Eating a Mediterranean diet will reduce age-related brain shrinkage by half.
The Mediterranean diet has been hailed one of the healthiest diets in the world because of its range of health-inducing foods such as fruits, vegetables, nuts, legumes, plenty of olive oil, small amounts of red meat and a large quantity of fish and red wine.
Now new research has backed this up further revealing the wonderful benefits this diet has on an aging brain.
The research team from Edinburgh University gathered 562 participants in their 70s and separated them into two groups – one group followed an approximate traditional Mediterranean diet while the other group followed a diet containing less foods associated with the Mediterranean.

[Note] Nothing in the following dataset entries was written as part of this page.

(** * PhysNetCalculator: a shallow embedding of [calculator.py]

    The ASE calculator that wraps a pre-trained PhysNet network is modelled
    as a record ([Calc], the instance attributes of [self]) threaded through
    a state-and-exception monad.  The libraries the calculator calls (ASE's
    neighbour search, torch's checkpoint loader, the PhysNet network) are
    Section variables: the calculator is verified against every behaviour
    of theirs. *)

From Stdlib Require Import ZArith QArith Qcanon.
From stdpp Require Import base tactics option list numbers sorting strings gmap.

Local Open Scope Z_scope.

(** ** Python exceptions and fallible pure code *)

Inductive exn : Set :=
  | TypeError | ValueError | IndexError | KeyError
  | AttributeError | RuntimeError | SystemExit.

(** A computation that either raises or returns. *)
Definition res (A : Type) : Type := exn + A.

Definition rret {A} (a : A) : res A := inr a.
Definition rraise {A} (e : exn) : res A := inl e.
Definition rbind {A B} (m : res A) (k : A -> res B) : res B :=
  match m with inl e => inl e | inr a => k a end.

(** ** Integer tensors (torch, one dimension) *)

Module Torch.

(** [torch.arange(end=N)]: 0, 1, ..., N-1. *)
Definition arange (N : nat) : list Z := Z.of_nat <$> seq 0 N.

(** [torch.arange(start, end)]: start, ..., end-1; torch refuses an upper
    bound below the lower one. *)
Definition arange2 (a b : Z) : res (list Z) :=
  if b <? a then rraise RuntimeError
  else rret ((fun k => a + Z.of_nat k) <$> seq 0 (Z.to_nat (b - a))).

(** [t.repeat(n)]: the tensor tiled [n] times; a negative count is
    refused. *)
Definition repeat (t : list Z) (n : Z) : res (list Z) :=
  if n <? 0 then rraise RuntimeError
  else rret (concat (replicate (Z.to_nat n) t)).

(** [torch.roll(t, shift, dims=0)]: the element at position [p] moves to
    position [(p + shift) mod len]; so the result starts with the element
    at position [(-shift) mod len]. *)
Definition roll (t : list Z) (shift : Z) : list Z :=
  let n := Z.of_nat (length t) in
  if n =? 0 then []
  else let k := Z.to_nat ((- shift) mod n) in drop k t ++ take k t.
Lemma X12_thin_column_painted_twice_witness :
  ∃ before after,
    Eyes.draw_total_eye (sample_eyes [0; 0; 0; 0; 0] 3)
      (<[7%nat := 5.9]> (<[6%nat := 5.8]> (uniform_eye 2 6)))
    = Some (before
            ++ [ (21%Z, 6%Z, rgba_bMod (rgba_of_rgb 0x9900AA) (1 - fmodf 5.8 1));
                 (21%Z, 6%Z, rgba_bMod (rgba_of_rgb 0x9900AA) (fmodf 5.9 1)) ]
            ++ after).
Proof.
  destruct (X12_thin_column_painted_twice (sample_eyes [0; 0; 0; 0; 0] 3)
              (<[7%nat := 5.9]> (<[6%nat := 5.8]> (uniform_eye 2 6))) 3 5.8 5.9)
    as (before & after & Hdraw & _);
    [reflexivity | lia | reflexivity | reflexivity | reflexivity | reflexivity |].
  exists before, after. exact Hdraw.
Defined.

(** Where the calls for one column go. *)
Lemma draw_column_region {Colour : Type} `{LEDColour Colour}
    (e : Eyes.t Colour) (total_eye : eye_shape) (i : nat)
    (calls : list (set_colour_call Colour)) :
  Eyes.draw_column e total_eye i = Some calls →
  ∀ x y colour, (x, y, colour) ∈ calls →
    ∃ top bottom,
      total_eye !! i = Some top
      ∧ total_eye !! (i + 1)%nat = Some bottom
      ∧ top < bottom
      ∧ (floorf top + 1 ≤ y ≤ floorf bottom + 1)%Z
      ∧ (colour = Eyes.outer_color e
         ∨ ∃ coverage, colour = bMod (Eyes.outer_color e) coverage).
Proof.
  unfold Eyes.draw_column.
  destruct (total_eye !! i) as [top |]; simpl; [| discriminate].
  destruct (total_eye !! (i + 1)%nat) as [bottom |]; simpl; [| discriminate].
  destruct (flt_ge top bottom) eqn:Hopen; intros [= <-] x y colour Hin;
    [inversion Hin |].
  assert (Horder : top < bottom).
  { apply Qnot_le_lt. intros Hle. apply flt_ge_true in Hle. congruence. }
  assert (Hfloors : (floorf top ≤ floorf bottom)%Z).
  { apply Qfloor_resp_le. now apply Qlt_le_weak. }
  pose proof (floorf_le_ceilf top) as Hceil.
  exists top, bottom. do 3 (split; [first [reflexivity | assumption] |]).
  rewrite elem_of_app, list_elem_of_fmap in Hin.
  destruct Hin as [(y0 & Hcall & Hy0) | Hin].
  - apply int_range_elem in Hy0. injection Hcall as -> -> ->.
    split; [lia | now left].
  - rewrite !elem_of_cons, elem_of_nil in Hin.
    destruct Hin as [Hcall | [Hcall | []]]; injection Hcall as -> -> ->;
      (split; [lia | right; eauto]).
Qed.

(** X13: [draw_total_eye] paints in the matrix columns 18..28 only, each
    call in the matrix column of an open column of the shape, in a row
    from [floor(top) + 1] to [floor(bottom) + 1], and in [outer_color] or
    a brightness-modulated copy of it. *)
Theorem X13_draw_total_eye_region {Colour : Type} `{LEDColour Colour}
    (e : Eyes.t Colour) (total_eye : eye_shape) :
  length total_eye = EYE_SHAPE_SIZE →
  ∃ calls,
    Eyes.draw_total_eye e total_eye = Some calls
    ∧ ∀ x y colour, (x, y, colour) ∈ calls →
        (18 ≤ x ≤ 28)%Z
        ∧ ∃ column top bottom,
            x = Z.of_nat (column + 18)
            ∧ total_eye !! (column * 2)%nat = Some top
            ∧ total_eye !! (column * 2 + 1)%nat = Some bottom
            ∧ top < bottom
            ∧ (floorf top + 1 ≤ y ≤ floorf bottom + 1)%Z
            ∧ (colour = Eyes.outer_color e
               ∨ ∃ coverage, colour = bMod (Eyes.outer_color e) coverage).
Proof.
  intros Hlen.
  destruct (draw_total_eye_total e total_eye Hlen) as [calls Hdraw].
  exists calls. split; [exact Hdraw |].
  intros x y colour Hin.
  unfold Eyes.draw_total_eye in Hdraw. rewrite Hlen, loop_indices_columns in Hdraw.
  destruct (draw_loop_origin _ _ _ _ _ Hdraw _ Hin)
    as [Hnone | (i & column_calls & Hi & Hcalls & Hcall)]; [inversion Hnone |].
  apply list_elem_of_fmap in Hi as (column & -> & Hcolumn).
  apply elem_of_seq in Hcolumn.
  pose proof (draw_column_x _ _ _ _ Hcalls _ _ _ Hcall) as Hx.
  rewrite Nat.div_mul in Hx by lia.
  destruct (draw_column_region _ _ _ _ Hcalls _ _ _ Hcall)
    as (top & bottom & Htop & Hbottom & Horder & Hrows & Hcolour).
  split; [lia |]. exists column, top, bottom. auto 10.
Qed.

The team found, over a period of 3 years, that the group who were on the Med-diet had half the amount of brain shrinkage than the other group and that was without strictly following the diet extensively. All participants were born in 1936 and took part in the study between the ages of 73 and 76.
“As we age, the brain shrinks and we lose brain cells which can affect learning and memory. This study adds to the body of evidence that suggests the Mediterranean diet has a positive impact on brain health … and may be able to provide long-term protection to the brain,” explained lead author of the study, Dr. Michelle Luciano.
This findings back up the health claims that the Med-diet provides which is reducing heart attacks and strokes as well as improving conditions such as hypertension, high cholesterol levels and even prevent Alzheimer’s and dementia.
It is not clear how the Med-diet actually improves health conditions or prevent them but recent studies are looking into the connection between improved vascular health and brain aging or whether it’s more connected with preserved brain volume. Either way, eating a more Mediterranean-style diet is recommended for better health as cardiologist Dr. Aseem Malhotra points out.
“The key components of a Mediterranean diet are lots of vegetables, olive oil, oily fish and nuts, with no calorie restrictions. Combine that with cutting down on sugar, which was traditionally a rarity in the region, and you’ve got the base of the Mediterranean diet right. And if you get the base right you can eat a little of whatever else you like.”
Details of the study were published in the journal Neurology.